-- Exercise brief --
Transcribe all of the entries, matching each one exactly.

[Opening Available data section]

Lemma from_bytes_le_le_bytes (k : nat) (n : Z) :
  0 <= n < 256 ^ Z.of_nat k -> from_bytes_le (le_bytes k n) = n.
Proof.
  revert n. induction k as [|k IH]; intros n Hn.
  - cbn in *. lia.
  - cbn [le_bytes from_bytes_le]. rewrite byte_of_Z_value.
    rewrite Nat2Z.inj_succ, Z.pow_succ_r in Hn by lia.
    rewrite IH.
    + pose proof (Z.div_mod n 256 ltac:(lia)). lia.
    + split; [apply Z.div_pos; lia | apply Z.div_lt_upper_bound; lia].
Qed.

Lemma from_bytes_le_le_bytes4 (n : Z) :
  0 <= n < 2 ^ 32 -> from_bytes_le (le_bytes 4 n) = n.
Proof. intros Hn. apply (from_bytes_le_le_bytes 4). exact Hn. Qed.

Lemma to_bytes4_Ok (n : Z) :
  0 <= n < 2 ^ 32 -> to_bytes4 n = Ok (le_bytes 4 n).
Proof.
  intros Hn. unfold to_bytes4.
  replace (n <? 0) with false by lia. now replace (2 ^ 32 <=? n) with false by lia.
Qed.

Lemma to_bytes4_negative (n : Z) : n < 0 -> to_bytes4 n = Raise OverflowError.
Proof. intros Hn. unfold to_bytes4. now replace (n <? 0) with true by lia. Qed.

(** Below [2^53] in magnitude the quotient by 2 is a binary64 number, and
    [int(n / 2)] is the quotient truncated toward zero. *)
Lemma int_truediv2_quot (n : Z) :
  Z.abs n < 2 ^ 53 -> int_truediv2 n = Ok (Z.quot n 2).
Proof.
  intros Hn. unfold int_truediv2.
  assert (Hs : Z.max 0 (Z.log2 (Z.abs n) + 1 - 53) = 0).
  { destruct (Z.eq_dec (Z.abs n) 0) as [->|Hz]; [reflexivity|].
    assert (Z.log2 (Z.abs n) < 53) by (apply Z.log2_lt_pow2; lia). lia. }
  rewrite Hs. unfold round_half_even.
  change (2 ^ 0) with 1. rewrite Z.div_1_r, Z.mod_1_r. cbn [Z.mul Z.ltb Z.compare].
  rewrite Z.mul_1_r.
  replace (2 ^ 1025 <=? Z.abs n) with false.
  - f_equal. rewrite Z.quot_div by lia. change (Z.sgn 2) with 1.
    change (Z.abs 2) with 2. lia.
  - symmetry. apply Z.leb_gt. eapply Z.lt_trans; [exact Hn|]. reflexivity.
Qed.

Lemma to_bytes4_cases (n : Z) :
  (0 <= n < 2 ^ 32 /\ to_bytes4 n = Ok (le_bytes 4 n))
  \/ (~ 0 <= n < 2 ^ 32 /\ to_bytes4 n = Raise OverflowError).
Proof.
  unfold to_bytes4. destruct (n <? 0) eqn:H0; [right; split; [lia | reflexivity]|].
  destruct (2 ^ 32 <=? n) eqn:H1; [right; split; [lia | reflexivity]|].
  left. split; [lia | reflexivity].
Qed.

Lemma quot2_in_range (x : Z) :
  0 <= Z.quot x 2 < 4294967296 <-> -1 <= x < 8589934592.
Proof.
  rewrite Z.quot_div by lia. change (Z.sgn 2) with 1. change (Z.abs 2) with 2.
  pose proof (Z.div_mod (Z.abs x) 2 ltac:(lia)).
  pose proof (Z.mod_pos_bound (Z.abs x) 2 ltac:(lia)).
  destruct (Z.lt_trichotomy x 0) as [Hx|[Hx|Hx]].
  - rewrite Z.sgn_neg by lia. lia.
  - subst x. cbn. lia.
  - rewrite Z.sgn_pos by lia. lia.
Qed.




(** C1, as amended.  When the desktop width and the width differ by less
    than [2^53], the centring value is their difference divided by 2 and
    truncated toward zero; that is the floor when the width does not
    exceed the desktop width.  When the value is at least 0 and below
    [2^32], its encoding is four bytes whose little-endian reading is the
    value. *)
Theorem offset_truncates_and_encodes (desktop_width width : Z) :
  Z.abs (desktop_width - width) < 2 ^ 53 ->
  exists offset,
    compute_offset desktop_width width = Ok offset
    /\ offset = Z.quot (desktop_width - width) 2
    /\ (width <= desktop_width -> offset = (desktop_width - width) / 2)
    /\ (0 <= offset < 2 ^ 32 ->
        exists enc, to_bytes4 offset = Ok enc
                    /\ List.length enc = 4%nat
                    /\ from_bytes_le enc = offset).
Proof.
  intros Hd. exists (Z.quot (desktop_width - width) 2).
  unfold compute_offset. rewrite (int_truediv2_quot _ Hd).
  repeat split.
  - intros Hle. apply Z.quot_div_nonneg; lia.
  - intros Hr. exists (le_bytes 4 (Z.quot (desktop_width - width) 2)).
    rewrite (to_bytes4_Ok _ Hr). repeat split.
    apply from_bytes_le_le_bytes4. exact Hr.
Qed.

Lemma offset_truncates_and_encodes_witness :
  Z.abs (5120 - 1920) < 2 ^ 53
  /\ exists offset,
       compute_offset 5120 1920 = Ok offset
       /\ offset = Z.quot (5120 - 1920) 2
       /\ (1920 <= 5120 -> offset = (5120 - 1920) / 2)
       /\ (0 <= offset < 2 ^ 32 ->
           exists enc, to_bytes4 offset = Ok enc
                       /\ List.length enc = 4%nat
                       /\ from_bytes_le enc = offset).
Proof.
  split; [reflexivity|]. apply (offset_truncates_and_encodes 5120 1920). reflexivity.
Defined.

(** With a desktop 1920 wide and a configured width of 1923 the centring
    value is -1, not the floor -2 of -3/2, and its encoding raises
    [OverflowError] instead of giving the bytes of [-1 mod 2^32]. *)
Lemma negative_offset_not_floor_nor_wrapped :
  ~ (exists offset,
        compute_offset 1920 1923 = Ok offset
        /\ offset = (1920 - 1923) / 2
        /\ (offset < 0 -> to_bytes4 offset = Ok (le_bytes 4 (offset mod 2 ^ 32)))).
Proof.
  intros (offset & Ho & Hf & _). vm_compute in Ho, Hf. congruence.
Qed.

[Closing Available data section]

-- Answer section --
Lemma from_bytes_le_le_bytes (k : nat) (n : Z) :
  0 <= n < 256 ^ Z.of_nat k -> from_bytes_le (le_bytes k n) = n.
Proof.
  revert n. induction k as [|k IH]; intros n Hn.
  - cbn in *. lia.
  - cbn [le_bytes from_bytes_le]. rewrite byte_of_Z_value.
    rewrite Nat2Z.inj_succ, Z.pow_succ_r in Hn by lia.
    rewrite IH.
    + pose proof (Z.div_mod n 256 ltac:(lia)). lia.
    + split; [apply Z.div_pos; lia | apply Z.div_lt_upper_bound; lia].
Qed.

Lemma from_bytes_le_le_bytes4 (n : Z) :
  0 <= n < 2 ^ 32 -> from_bytes_le (le_bytes 4 n) = n.
Proof. intros Hn. apply (from_bytes_le_le_bytes 4). exact Hn. Qed.

Lemma to_bytes4_Ok (n : Z) :
  0 <= n < 2 ^ 32 -> to_bytes4 n = Ok (le_bytes 4 n).
Proof.
  intros Hn. unfold to_bytes4.
  replace (n <? 0) with false by lia. now replace (2 ^ 32 <=? n) with false by lia.
Qed.

Lemma to_bytes4_negative (n : Z) : n < 0 -> to_bytes4 n = Raise OverflowError.
Proof. intros Hn. unfold to_bytes4. now replace (n <? 0) with true by lia. Qed.

(** Below [2^53] in magnitude the quotient by 2 is a binary64 number, and
    [int(n / 2)] is the quotient truncated toward zero. *)
Lemma int_truediv2_quot (n : Z) :
  Z.abs n < 2 ^ 53 -> int_truediv2 n = Ok (Z.quot n 2).
Proof.
  intros Hn. unfold int_truediv2.
  assert (Hs : Z.max 0 (Z.log2 (Z.abs n) + 1 - 53) = 0).
  { destruct (Z.eq_dec (Z.abs n) 0) as [->|Hz]; [reflexivity|].
    assert (Z.log2 (Z.abs n) < 53) by (apply Z.log2_lt_pow2; lia). lia. }
  rewrite Hs. unfold round_half_even.
  change (2 ^ 0) with 1. rewrite Z.div_1_r, Z.mod_1_r. cbn [Z.mul Z.ltb Z.compare].
  rewrite Z.mul_1_r.
  replace (2 ^ 1025 <=? Z.abs n) with false.
  - f_equal. rewrite Z.quot_div by lia. change (Z.sgn 2) with 1.
    change (Z.abs 2) with 2. lia.
  - symmetry. apply Z.leb_gt. eapply Z.lt_trans; [exact Hn|]. reflexivity.
Qed.

Lemma to_bytes4_cases (n : Z) :
  (0 <= n < 2 ^ 32 /\ to_bytes4 n = Ok (le_bytes 4 n))
  \/ (~ 0 <= n < 2 ^ 32 /\ to_bytes4 n = Raise OverflowError).
Proof.
  unfold to_bytes4. destruct (n <? 0) eqn:H0; [right; split; [lia | reflexivity]|].
  destruct (2 ^ 32 <=? n) eqn:H1; [right; split; [lia | reflexivity]|].
  left. split; [lia | reflexivity].
Qed.

Lemma quot2_in_range (x : Z) :
  0 <= Z.quot x 2 < 4294967296 <-> -1 <= x < 8589934592.
Proof.
  rewrite Z.quot_div by lia. change (Z.sgn 2) with 1. change (Z.abs 2) with 2.
  pose proof (Z.div_mod (Z.abs x) 2 ltac:(lia)).
  pose proof (Z.mod_pos_bound (Z.abs x) 2 ltac:(lia)).
  destruct (Z.lt_trichotomy x 0) as [Hx|[Hx|Hx]].
  - rewrite Z.sgn_neg by lia. lia.
  - subst x. cbn. lia.
  - rewrite Z.sgn_pos by lia. lia.
Qed.




(** C1, as amended.  When the desktop width and the width differ by less
    than [2^53], the centring value is their difference divided by 2 and
    truncated toward zero; that is the floor when the width does not
    exceed the desktop width.  When the value is at least 0 and below
    [2^32], its encoding is four bytes whose little-endian reading is the
    value. *)
Theorem offset_truncates_and_encodes (desktop_width width : Z) :
  Z.abs (desktop_width - width) < 2 ^ 53 ->
  exists offset,
    compute_offset desktop_width width = Ok offset
    /\ offset = Z.quot (desktop_width - width) 2
    /\ (width <= desktop_width -> offset = (desktop_width - width) / 2)
    /\ (0 <= offset < 2 ^ 32 ->
        exists enc, to_bytes4 offset = Ok enc
                    /\ List.length enc = 4%nat
                    /\ from_bytes_le enc = offset).
Proof.
  intros Hd. exists (Z.quot (desktop_width - width) 2).
  unfold compute_offset. rewrite (int_truediv2_quot _ Hd).
  repeat split.
  - intros Hle. apply Z.quot_div_nonneg; lia.
  - intros Hr. exists (le_bytes 4 (Z.quot (desktop_width - width) 2)).
    rewrite (to_bytes4_Ok _ Hr). repeat split.
    apply from_bytes_le_le_bytes4. exact Hr.
Qed.

Lemma offset_truncates_and_encodes_witness :
  Z.abs (5120 - 1920) < 2 ^ 53
  /\ exists offset,
       compute_offset 5120 1920 = Ok offset
       /\ offset = Z.quot (5120 - 1920) 2
       /\ (1920 <= 5120 -> offset = (5120 - 1920) / 2)
       /\ (0 <= offset < 2 ^ 32 ->
           exists enc, to_bytes4 offset = Ok enc
                       /\ List.length enc = 4%nat
                       /\ from_bytes_le enc = offset).
Proof.
  split; [reflexivity|]. apply (offset_truncates_and_encodes 5120 1920). reflexivity.
Defined.

(** With a desktop 1920 wide and a configured width of 1923 the centring
    value is -1, not the floor -2 of -3/2, and its encoding raises
    [OverflowError] instead of giving the bytes of [-1 mod 2^32]. *)
Lemma negative_offset_not_floor_nor_wrapped :
  ~ (exists offset,
        compute_offset 1920 1923 = Ok offset
        /\ offset = (1920 - 1923) / 2
        /\ (offset < 0 -> to_bytes4 offset = Ok (le_bytes 4 (offset mod 2 ^ 32)))).
Proof.
  intros (offset & Ho & Hf & _). vm_compute in Ho, Hf. congruence.
Qed.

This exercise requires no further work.